Park Place and Rockefeller Center
In July 1754, Samuel Johnson (1696-1772; not to be confused with Dr.
Johnson, the British lexicographer, 1709-1784) held the first classes in a new school house adjoining Trinity Church, located on what is now lower Broadway in Manhattan. There were eight students in the class. In
1767 King's College established the first American medical school to grant the MD
degree.The American Revolutionary War brought the
growth of the College to a halt, forcing a suspension of instruction in 1776 that lasted
for eight years. Among the earliest students and trustees of King's College were John
Jay, the first Chief Justice of the United States; Alexander Hamilton, the first Secretary of the Treasury; Gouverneur Morris, the author of the final draft of the United States Constitution; and Robert R. Livingston, a member of the five-man committee that drafted the Declaration of Independence. In 1784, the college
reopened as Columbia College, reflecting the patriotic fervor which had inspired the nation's quest for independence.In 1849, the College moved from Park Place, near the present site of City Hall, to 49th Street and Madison Avenue, where it remained for the next fifty years. During the last
half of the nineteenth century, Columbia rapidly assumed the shape of a modern university. Columbia Law School was founded in 1858, and the country's first mining school, a precursor of
today's Fu Foundation School of Engineering and Applied Science, was
established in 1864. Barnard College for women became affiliated with
Columbia in 1889; the
Medical School came under the aegis of the University in 1891, followed by Teachers College in 1893.The development of graduate faculties in political science, philosophy, and pure science established Columbia as one of the
nation's earliest centers for graduate education.
Morningside Heights
In 1896, the trustees officially authorized the use of yet another new name, Columbia University, and today the institution is
officially known as "Columbia University in the City of New York." At the same time the campus was moved again from 49th Street
to a more spacious campus in the Morningside Heights area of Manhattan. The
campus, considered to be among the nation's most beautiful and architecturally significant, was designed by the famous
architectural firm, McKim, Mead, and White.During his tenure, President Butler once remarked that Columbia needed to attract more students from out of town because the
school was being overrun by Jews. Of course, this is the man of whom it was written:It was Butler's predecessor as university president, Seth Low, who moved
Columbia out of the area that was to become Rockefeller Center to its present location in Morningside Heights.In 1902, New York newspaper magnate Joseph Pulitzer donated a
substantial sum to the University for the founding of a school to teach journalism. The result was the 1912 opening of the
Graduate School of Journalism-- the only journalism school in the Ivy
League. The school remains the nation's most prestigious, and is the administrator of the coveted Pulitzer Prize and the duPont-Columbia Award in broadcast journalism.Columbia Business School was added in the early
20th century. During the first half of the 20th Century Columbia and
Harvard were considered the best research universities in the country and had the
largest endowments.By the late 1930s, a Columbia student could study with the likes of Jacques Barzun, Paul
Lazarsfeld, Mark Van Doren, Lionel Trilling, and I. I. Rabi, to name just a few of
the great minds of the Morningside campus. The University's graduates during this time were equally accomplished - for example,
two alumni of Columbia's Law School, Charles Evans Hughes
and Harlan Fiske Stone (who also held the position of Law
School dean), served successively as Chief Justices of the United States. In the '50s, Dwight Eisenhower served as Columbia's president before becoming the President of the United States.Research into the atom by faculty members I. I. Rabi, Enrico Fermi and
Polykarp Kusch placed Columbia's Physics Department in the
international spotlight in the 1940s after the first nuclear pile was built to start what
would become the Manhattan Project. To this day, Columbia
University maintains its reputation as a leading research institute in the areas of Physics and Engineering.In 1893 the Columbia University Press was founded in order to "promote the study of economic, historical, literary, scientific
and other subjects; and to promote and encourage the publication of literary works embodying original research in such subjects."
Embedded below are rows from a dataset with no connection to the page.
(** C21. A session is created only for a login the limiter allowed, of an
    enabled user with that e-mail address, after the submitted password was
    verified against the stored hash (or the dummy hash when there is none), and
    after the user's earlier sessions were revoked; it expires when idle no later
    than absolutely.  Nothing else is changed but the hash of that user, and the
    attempt counter is cleared only after the session is stored.  A login that
    succeeds returns the secrets of a stored session. *)
Theorem login_checked :
  sat login_permitted
    (λ h r, match r with Ok issued => session_issued issued h | Err _ => True end) []
    (login config dummy_hash request).
Proof.
  apply sat_bind, sat_perform; [done|]. intros now.
  apply sat_bind, sat_perform; [done|]. intros [|]; [|done]. cbn [negb].
  apply sat_attempt.
  eapply (sat_mono login_permitted _ (λ h r, answered (LoginCheck (account_rate_key
      (lr_email request)) (lr_client_network_digest request) now) true h
    ∧ match r with
      | Ok (Some user) => ∃ e, email_parse (lr_email request) = Ok e
          ∧ answered (LoadUserByEmail e) (Some (Ok user)) h
      | _ => True
      end)); [done| |].
  2:{ unfold load_login_user. destruct (email_parse _) as [e|e]; [|split; [hist|done]].
      apply sat_bind, sat_store, sat_perform; [done|].
      intros [[u|[]]|]; (split; [hist|]); try done. exists e. split; [done|hist]. }
  intros h1 [user|e] [Hallowed Hu]; [|done]. apply sat_attempt_pure; [|done].
  intros password Hpw.
  assert (password = lr_password request) as ->.
  { unfold password_input_login in Hpw. by inv_cases Hpw. }
  apply sat_attempt, sat_password_verify; [done..| |done]. intros h2 valid Hp2 Hv.
  destruct user as [user|]; [|done]. destruct Hu as (e & He & Hload).
  destruct valid; [|done]. cbn [andb]. destruct (us_disabled_at user) eqn:Edis; [done|].
  cbn [is_none negb is_some].
  assert (verified user now h2) as Hver by (split; [hist|exists e; split; [done|hist]|done|done]).
  apply sat_attempt, login_membership_sat. intros h3 [m|e'] Hp3; [|done].
  apply sat_bind, upgrade_sat; [by eapply verified_prefix|]. intros h4 Hp4.
  assert (verified user now h4) as Hver4.
  { eapply verified_prefix; [|done]. by etrans. }
  apply sat_attempt, sat_store, sat_perform; [by exists user, now|].
  intros [[[]|e']|]; [|done..].
  apply sat_attempt, create_session_sat; [eapply verified_prefix; [|done]; hist|hist| |done].
  intros h5 s issued Hp5 Hs Hi. cbn [fst snd]. apply sat_attempt, sat_attempt_pure; [|done].
  intros target _. apply sat_bind, sat_perform; [done|]. intros now'.
  apply sat_store, sat_perform; [split; [done|]; exists s; hist|]. intros [[[]|e']|]; [|done..].
  apply sat_bind, sat_perform; [split; [done|]; exists s; hist|]. intros x. apply sat_ret.
  destruct Hi as (s' & Hs' & Hd). exists s'. split; [hist|done].
Qed.

End login.

(** ** Authentication *)

Definition digest32 (d : bytes) : Prop := length d = 32%nat ∧ Forall is_byte d.

Lemma fold_lor_zero (l : list (Z * Z)) acc :
  0 ≤ acc → Forall (λ p, 0 ≤ p.1 ∧ 0 ≤ p.2) l →
  foldl (λ difference '(l, r), Z.lor difference (Z.lxor l r)) acc l = 0 ↔
  acc = 0 ∧ Forall (λ p, p.1 = p.2) l.
Proof.
  revert acc. induction l as [|[x y] l IH]; intros acc Hacc Hl; cbn [foldl].
  { split; [intros ->; by split|by intros [? _]]. }
  apply Forall_cons in Hl as [[Hx Hy] Hl]. cbn in Hx, Hy.
  assert (0 ≤ Z.lxor x y) by (apply Z.lxor_nonneg; lia).
  rewrite IH by (try done; apply Z.lor_nonneg; lia). rewrite Forall_cons. cbn.
  split.
  - intros [[-> Hxy]%Z.lor_eq_0_iff H0]. by apply Z.lxor_eq in Hxy.
  - intros (-> & -> & H0). by rewrite Z.lxor_nilpotent.
Qed.

(** The comparison without early exit is equality. *)
Lemma constant_digest_eq_spec l r : digest32 l → digest32 r →
  constant_digest_eq l r = true ↔ l = r.
Proof.
  intros [Hl Hbl] [Hr Hbr]. unfold constant_digest_eq. rewrite Z.eqb_eq, fold_lor_zero.
  - split; [|intros ->].
    + intros [_ H]. assert (length l = length r) as Hlen by congruence. clear Hl Hr Hbl Hbr.
      revert r H Hlen. induction l as [|x l IH]; intros [|y r] H Hlen; try done.
      cbn in H. apply Forall_cons in H as [Hxy H]. cbn in Hxy. subst.
      f_equal. apply IH; [done|]. by injection Hlen.
    + split; [done|]. clear. induction r; by constructor.
  - done.
  - clear Hl Hr. revert r Hbr. induction l as [|x l IH]; intros [|y r] Hbr; try constructor.
    + apply Forall_cons in Hbl as [Hx _]. apply Forall_cons in Hbr as [Hy _].
      unfold is_byte in *. cbn. lia.
    + apply Forall_cons in Hbl as [_ Hbl]. apply Forall_cons in Hbr as [_ Hbr]. auto.
Qed.

Section authentication.
Context `{Sha256} (config : AuthConfig) (o : oracle AuthSig).
Context (Hsha : ∀ b, digest32 (sha256 b)).
Context (Hsessions : ∀ d s, o (LoadSession d) = Some (Ok s) → digest32 (ws_csrf_digest s)).

Context (Htokens : ∀ d t, o (LoadApiToken d) = Some (Ok t) → 0 ≤ at_scopes t).

Lemma consult_store {A} (p : prog AuthSig (stored A)) a :
  consult o (call_store p) = Ok a ↔ consult o p = Some (Ok a).
Proof. unfold call_store. rewrite consult_bind. destruct (consult o p) as [[]|]; naive_solver. Qed.
Lemma consult_credential {A} (p : prog AuthSig (stored A)) a :
  consult o (map_err_p credential_error (call_store p)) = Ok a ↔ consult o p = Some (Ok a).
Proof.
  unfold map_err_p. rewrite consult_bind. cbn. rewrite map_err_Ok. apply consult_store.
Qed.
Lemma consult_attempt_Ok {A B} (p : auth A) (f : A → auth B) b :
  consult o (attempt p f) = Ok b ↔
  ∃ a, consult o p = Ok a ∧ consult o (f a) = Ok b.
Proof. rewrite consult_attempt. destruct (consult o p); naive_solver. Qed.
Lemma consult_pure_Ok {A B} (r : result AuthError A) (f : A → auth B) b :
  consult o (attempt_pure r f) = Ok b ↔ ∃ a, r = Ok a ∧ consult o (f a) = Ok b.
Proof. destruct r; cbn; naive_solver. Qed.
Lemma consult_identity user organization u m :
  consult o (authoritative_identity user organization) = Ok (u, m) ↔
  o (LoadUser user) = Some (Ok u) ∧ o (LoadMembership user organization) = Some (Ok m).
Proof.
  unfold authoritative_identity. rewrite consult_attempt_Ok. setoid_rewrite consult_credential.
  setoid_rewrite consult_attempt_Ok. setoid_rewrite consult_credential. cbn.
  naive_solver.
Qed.

Lemma csrf_spec csrf s d : o (LoadSession d) = Some (Ok s) →
  is_some_and (λ c, constant_digest_eq (digest c) (ws_csrf_digest s)) csrf = true ↔
  ∃ c, csrf = Some c ∧ digest c = ws_csrf_digest s.
Proof.
  intros Hs. destruct csrf as [c|]; cbn; [|naive_solver].
  rewrite constant_digest_eq_spec; [naive_solver|apply Hsha|by eapply Hsessions].
Qed.

Lemma session_valid_spec csrf s d (state_changing : bool) now : o (LoadSession d) = Some (Ok s) →
  is_some (ws_revoked_at s) || (ws_idle_expires_at s <=? now)
    || (ws_absolute_expires_at s <=? now)
    || (state_changing
        && negb (is_some_and (λ c, constant_digest_eq (digest c) (ws_csrf_digest s)) csrf)) = false
  ↔ ws_revoked_at s = None ∧ now < ws_idle_expires_at s ∧ now < ws_absolute_expires_at s
    ∧ (state_changing = true → ∃ c, csrf = Some c ∧ digest c = ws_csrf_digest s).
Proof.
  intros Hs. rewrite <- (csrf_spec csrf s d Hs).
  rewrite !orb_false_iff, !Z.leb_gt, andb_false_iff, negb_false_iff.
  destruct (ws_revoked_at s), state_changing; cbn; naive_solver.
Qed.

(** A session authenticates exactly when it is stored under the digest of
    the secret, not revoked and not expired in either way, when, for a request
    that changes state, the second secret is the one stored with it, and when
    its user exists, is enabled and is a member of the organization; the context
    then has the member's role and exactly the role's permissions.  The only
    other refusal is a new idle expiry outside the calendar. *)
Theorem authenticate_session_iff secret csrf state_changing organization context :
  consult o (authenticate_session config secret csrf state_changing organization) = Ok context ↔
  ∃ s u m,
    o (LoadSession (digest secret)) = Some (Ok s) ∧ ws_revoked_at s = None
    ∧ o Now < ws_idle_expires_at s ∧ o Now < ws_absolute_expires_at s
    ∧ (state_changing = true → ∃ c, csrf = Some c ∧ digest c = ws_csrf_digest s)
    ∧ o (LoadUser (ws_user_id s)) = Some (Ok u) ∧ us_disabled_at u = None
    ∧ o (LoadMembership (ws_user_id s) organization) = Some (Ok m)
    ∧ (elapsed_at_least (ws_last_seen_at s) (o Now) (au_activity_touch_interval config) = true →
       is_ok (add_duration (o Now) (au_session_idle_timeout config)) = true)
    ∧ context = context_for_membership WebSessionActor (ws_id s) m (from_role (mb_role m)).
Proof.
  unfold authenticate_session. rewrite consult_bind, consult_attempt_Ok. cbn [consult perform].
  split.
  - intros (s & Hs%consult_credential & Hrun). cbn in Hs. exists s.
    case_in Hrun. pose proof E as Hv%(session_valid_spec csrf s (digest secret)); [|done].
    apply consult_attempt_Ok in Hrun as ([u m] & [Hu Hm]%consult_identity & Hrun).
    destruct (us_disabled_at u) eqn:Hd; cbn [is_some] in Hrun; [done|].
    exists u, m. destruct Hv as (? & ? & ? & ?). split_and!; try done.
    + intros He. rewrite He in Hrun. by destruct (add_duration _ _).
    + case_in Hrun; [|by injection Hrun].
      apply consult_pure_Ok in Hrun as (idle & _ & Hrun). by injection Hrun.
  - intros (s & u & m & Hs & H1 & H2 & H3 & H4 & Hu & Hd & Hm & Ht & ->). exists s.
    split; [by apply consult_credential|].
    rewrite (proj2 (session_valid_spec csrf s (digest secret) state_changing (o Now) Hs)) by done.
    apply consult_attempt_Ok. exists (u, m). split; [by apply consult_identity|].
    rewrite Hd. cbn [is_some]. case_test; [|done]. specialize (Ht eq_refl).
    by destruct (add_duration _ _).
Qed.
Among its most distinguished publications are
The Columbia Encyclopedia, first published in 1935, and
The Columbia
Lippincott Gazetteer of the World, first published in 1952.
Student riots
Students protested in 1968 over the issue of whether Columbia would build its gymnasium in neighboring Morningside Park; this was seen by the protestors to be an act of
aggression aimed at the black residents of neighboring Harlem. For several days, students took over administration buildings,
occupied classrooms, and attacked the Columbia ROTC detatchment. Order was eventually
restored when, with the assistance of NYPD, the university president snuck back into his
office through a secret tunnel. The episode is generally seen as marking the point where the student body's and administration's
values appeared to diverge most sharply. Columbia ended up scrapping the plans for the controversial gym and built a subterranean
"Physical Fitness Center" under the north end of campus instead; this is the facility in use today. The architectural plans drawn
up for the abandoned Morningside Park gym project were eventually used at Princeton University to build Dillon Gym.